• Supplied records:
(** [generator_next]. [done] is [None] for a null output pointer and the
    current content of [*done] otherwise; the result is the returned value
    and the new content of [*done]. *)
Definition generator_next (gen : option loc) (done : option bool) (w : world)
    : outcome (Z * option bool) :=
  match gen with
  | None => Ok (0, set_done done true) w
  | Some l =>
      bind (deref l w) (fun g w =>
        if is_finished (state g) then Ok (yielded_value g, set_done done true) w
        else
          let w1 := store l (set_state GEN_RUNNING g) w in
          let (fails, w2) := libc_call w1 in
          if fails then
            bind (deref l w2) (fun g2 w2 =>
              Ok (0, set_done done true)
                 (store l (set_state GEN_FINISHED g2)
                    (perror "swapcontext (caller -> generator) failed" w2)))
          else
            bind (switch_to_generator l w2) (fun _ w3 =>
              bind (deref l w3) (fun g3 w3 =>
                Ok (yielded_value g3, set_done done (is_finished (state g3))) w3)))
  end.

(** [free] of a stack block. *)
Definition free_stack (s : loc) (w : world) : outcome unit :=
  match stacks w !! s with
  | Some _ => Ok tt (set_stacks (delete s (stacks w)) w)
  | None => Undefined
  end.

(** [generator_destroy]. *)
Definition generator_destroy (gen : option loc) (w : world) : outcome unit :=
  match gen with
  | None => Ok tt w
  | Some l =>
      bind (deref l w) (fun g w =>
        bind (match stack g with
              | Some s => free_stack s w
              | None => Ok tt w
              end)
             (fun _ w => Ok tt (set_gens (delete l (gens w)) w)))
  end.

(** A consumer that calls [generator_next] once for each element of
    [dones], the [done] argument of the call, and collects the results. *)
Fixpoint drive (gen : option loc) (dones : list (option bool)) (w : world)
    : outcome (list (Z * option bool)) :=
  match dones with
  | [] => Ok [] w
  | d :: rest =>
      bind (generator_next gen d w) (fun r w =>
        bind (drive gen rest w) (fun rs w => Ok (r :: rs) w))
  end.

(** A consumer that calls [generator_next] until it reports the end, and
    collects the values reported before. *)
Fixpoint drain (fuel : nat) (gen : option loc) (w : world) : outcome (list Z) :=
  match fuel with
  | O => OutOfFuel
  | S fuel' =>
      bind (generator_next gen (Some false) w) (fun r w =>
        match snd r with
        | Some false => bind (drain fuel' gen w) (fun vs w => Ok (fst r :: vs) w)
        | _ => Ok [] w
        end)
  end.

End WithUserData.

Arguments generator : clear implicits.
Arguments world : clear implicits.
Arguments outcome : clear implicits.
Arguments Ok {U A} a w.
Arguments Undefined {U A}.
Arguments OutOfFuel {U A}.

End Stackful.

(** ** [bst.c]: the in-order generator and the checker, on the stackful backend *)

Module Bst.
Import Stackful.

(** [inorder_recursive_helper(self, node)], followed by [ret], what its
    caller does once it has returned. *)
Fixpoint inorder_recursive_helper (node : TreeNode) (ret : code) : code :=
  match node with
  | NULL => ret
  | Node data l r =>
      inorder_recursive_helper l
        (UReadState (fun s =>
           if negb (is_running s) then ret
           else
             UYield data
               (UReadState (fun s' =>
                  if negb (is_running s') then ret
                  else inorder_recursive_helper r ret))))
  end.

(** [bst_inorder_recursive_generator]: the root is [self->user_data]. *)
Definition bst_inorder_recursive_generator : generator_func_t (U := TreeNode) :=
  fun root => inorder_recursive_helper root UReturn.

(** The content of a [bool] variable after a call that was given its
    address. *)
Definition flag (old : bool) (done : option bool) : bool := default old done.

(** The [while (true)] loop of [check_bst_property]. Its safety break ends
    it after at most 101 comparisons, so 102 units of fuel are enough. *)
Fixpoint check_loop (fuel : nat) (gen_a gen_b : option loc)
    (finished_a finished_b : bool) (step : Z) (w : world TreeNode)
    : outcome TreeNode bool :=
  match fuel with
  | O => OutOfFuel
  | S fuel' =>
      bind (generator_next gen_b (Some finished_b) w) (fun rb w =>
      bind (generator_next gen_a (Some finished_a) w) (fun ra w =>
        let value_b := fst rb in
        let value_a := fst ra in
        let finished_b := flag finished_b (snd rb) in
        let finished_a := flag finished_a (snd ra) in
        if finished_b || finished_a then
          Ok true (print_out (Printf "One of the generators finished. All comparisons passed.\n" []) w)
        else
          let w := print_out (Printf "Step %d: Comparing A=%ld (next) with B=%ld (current)\n"
                                [step; value_a; value_b]) w in
          if value_a <=? value_b then
            Ok false (print_out (Printf "Check FAILED: %ld <= %ld. Not strictly increasing.\n"
                                   [value_a; value_b]) w)
          else
            let w := print_out (Printf "Check OK: %ld > %ld\n" [value_a; value_b]) w in
            let step := step + 1 in
            if 100 <? step then
              Ok false (print_err (Printf "Error: Safety break triggered in comparison loop.\n" []) w)
            else check_loop fuel' gen_a gen_b finished_a finished_b step w))
  end.

(** [check_bst_property]. *)
Definition check_bst_property (root : TreeNode) (w : world TreeNode)
    : outcome TreeNode bool :=
  let w := print_out (Printf "\n--- Checking BST Property ---\n" []) w in
  match root with
  | NULL => Ok true (print_out (Printf "Empty tree, property holds.\n" []) w)
  | Node _ _ _ =>
      let stack_size := 32 * 1024 in
      bind (generator_create (Some bst_inorder_recursive_generator) root stack_size w) (fun gen_a w =>
      bind (generator_create (Some bst_inorder_recursive_generator) root stack_size w) (fun gen_b w =>
        match gen_a, gen_b with
        | Some _, Some _ =>
            let w := print_out (Printf "Advancing generator A once...\n" []) w in
            bind (generator_next gen_a (Some false) w) (fun ra w =>
              if flag false (snd ra) then
                let w := print_out (Printf "Tree has 0 or 1 node. Property holds.\n" []) w in
                bind (generator_destroy gen_a w) (fun _ w =>
                bind (generator_destroy gen_b w) (fun _ w => Ok true w))
              else
                let w := print_out (Printf "Generator A first value: %ld\n" [fst ra]) w in
                let w := print_out (Printf "Starting simultaneous iteration (like zip)...\n" []) w in
                bind (check_loop 102 gen_a gen_b false false 0 w) (fun result w =>
                  let w := print_out (Printf "Cleaning up generators...\n" []) w in
                  bind (generator_destroy gen_a w) (fun _ w =>
                  bind (generator_destroy gen_b w) (fun _ w =>
                    Ok result
                       (print_out (if result
                                   then Printf "--- Check Finished (Result: true) ---\n" []
                                   else Printf "--- Check Finished (Result: false) ---\n" []) w)))))
        | _, _ =>
            let w := print_err (Printf "Failed to create generators.\n" []) w in
            bind (generator_destroy gen_a w) (fun _ w =>
            bind (generator_destroy gen_b w) (fun _ w => Ok false w))
        end))
  end.

(** The two trees of [main]. *)
Definition valid_tree : TreeNode :=
  Node 50 (Node 30 NULL (create_node 40)) (create_node 70).

Definition invalid_tree : TreeNode :=
  Node 50 (Node 30 NULL (create_node 60)) (create_node 70).

(** A process that has allocated nothing and printed nothing yet, in which
    no libc call fails and a generator uses at most 4 KB of its stack. *)
Definition start : world TreeNode := mk_world ∅ ∅ [] [] [] (fun _ => 4096).

End Bst.

(** ** The threaded backend, [generator_pthread.h] *)

Module Threaded.

Section WithUserData.

Context {U : Type}.

Definition generator_func_t : Type := U -> code.

(** The fields of [struct generator] that the two threads share. The
    thread, the mutex and the two condition variables are part of the
    [system] below. *)
Record generator := mk_generator {
  user_func : generator_func_t;
  user_data : U;
  yielded_value : Z;
  state : generator_state_t;
  value_ready : bool;
  started : bool
}.

Definition set_yielded_value (v : Z) (g : generator) : generator :=
  mk_generator (user_func g) (user_data g) v (state g) (value_ready g) (started g).

Definition set_state (s : generator_state_t) (g : generator) : generator :=
  mk_generator (user_func g) (user_data g) (yielded_value g) s (value_ready g) (started g).

Definition set_value_ready (b : bool) (g : generator) : generator :=
  mk_generator (user_func g) (user_data g) (yielded_value g) (state g) b (started g).

Definition set_started (b : bool) (g : generator) : generator :=
  mk_generator (user_func g) (user_data g) (yielded_value g) (state g) (value_ready g) b.

(** [generator_create], up to the address of the block. [fails] gives the
    results of [malloc], [pthread_mutex_init], the two [pthread_cond_init]
    and [pthread_create], in this order, [true] for a failure. The result
    is the new block, if any, and what was written to stderr. *)
Definition generator_create (func : option generator_func_t) (ud : U)
    (fails : list bool) : option generator * list printed :=
  match func with
  | None => (None, [Printf "Error: Generator function cannot be NULL.\n" []])
  | Some f =>
      if nth 0 fails false then (None, [Printf "malloc for generator_t failed" []])
      else if nth 1 fails false then (None, [Printf "pthread_mutex_init failed" []])
      else if nth 2 fails false then (None, [Printf "pthread_cond_init (yield) failed" []])
      else if nth 3 fails false then (None, [Printf "pthread_cond_init (next) failed" []])
      else if nth 4 fails false then (None, [Printf "pthread_create failed" []])
      else (Some (mk_generator f ud 0 GEN_SUSPENDED false false), [])
  end.

(** Where the worker thread is in [generator_thread_entry]. Each critical
    section of the source, from taking the mutex to releasing it or to
    waiting on a condition variable, is one step. *)
Inductive worker_pc :=
| w_entry                   (* before the lock of line 50 *)
| w_initial_wait            (* waiting on cond_yield at line 56 *)
| w_initial_woken           (* woken at line 56, taking the mutex again *)
| w_check_running           (* before the test of line 73 *)
| w_user (k : code)         (* in the user function, k left to do *)
| w_yield_wait (k : code)   (* in yield, waiting on cond_yield at line 282 *)
| w_yield_woken (k : code)  (* woken at line 282, taking the mutex again *)
| w_finalize                (* before the lock of line 82 *)
| w_exited                  (* the thread has returned or called pthread_exit *)
| w_joined.                 (* pthread_join has returned: the thread is released *)

(** A call of the consumer thread. *)
Inductive call :=
| call_next (gen : option loc) (done : option bool)
| call_destroy (gen : option loc).

(** Where the consumer thread is; [rest] is what it has to call next. *)
Inductive caller_pc :=
| c_ready (script : list call)                         (* between two calls *)
| c_next_wait (done : option bool) (rest : list call)  (* waiting on cond_next at line 190 *)
| c_next_woken (done : option bool) (rest : list call) (* woken at line 190 *)
| c_destroy_signal (rest : list call)                  (* before the signals of lines 238 and 240 *)
| c_destroy_join (rest : list call)                    (* in pthread_join at line 243 *)
| c_destroy_cleanup (rest : list call).                (* before the clean up of lines 251 to 254 *)

(** One generator, its worker thread and the thread that consumes it. *)
Record system := mk_system {
  addr : loc;                          (* where malloc put the block *)
  gen : generator;                     (* the content of the block *)
  live : bool;                         (* the block and its mutex and condition variables exist *)
  worker : worker_pc;
  caller : caller_pc;
  returned : list (Z * option bool);   (* what the calls of generator_next have returned *)
  crashed : bool;                      (* a thread has used the block after it was freed *)
  stdout : list printed;
  stderr : list printed
}.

• About this exercise: Since only part of the listing is wanted, copy exactly the lines from the one holding "caller does once it has returned. *)" to the one holding "if negb (is_running s')", both included.

• Exercise output:
    caller does once it has returned. *)
Fixpoint inorder_recursive_helper (node : TreeNode) (ret : code) : code :=
  match node with
  | NULL => ret
  | Node data l r =>
      inorder_recursive_helper l
        (UReadState (fun s =>
           if negb (is_running s) then ret
           else
             UYield data
               (UReadState (fun s' =>
                  if negb (is_running s') then ret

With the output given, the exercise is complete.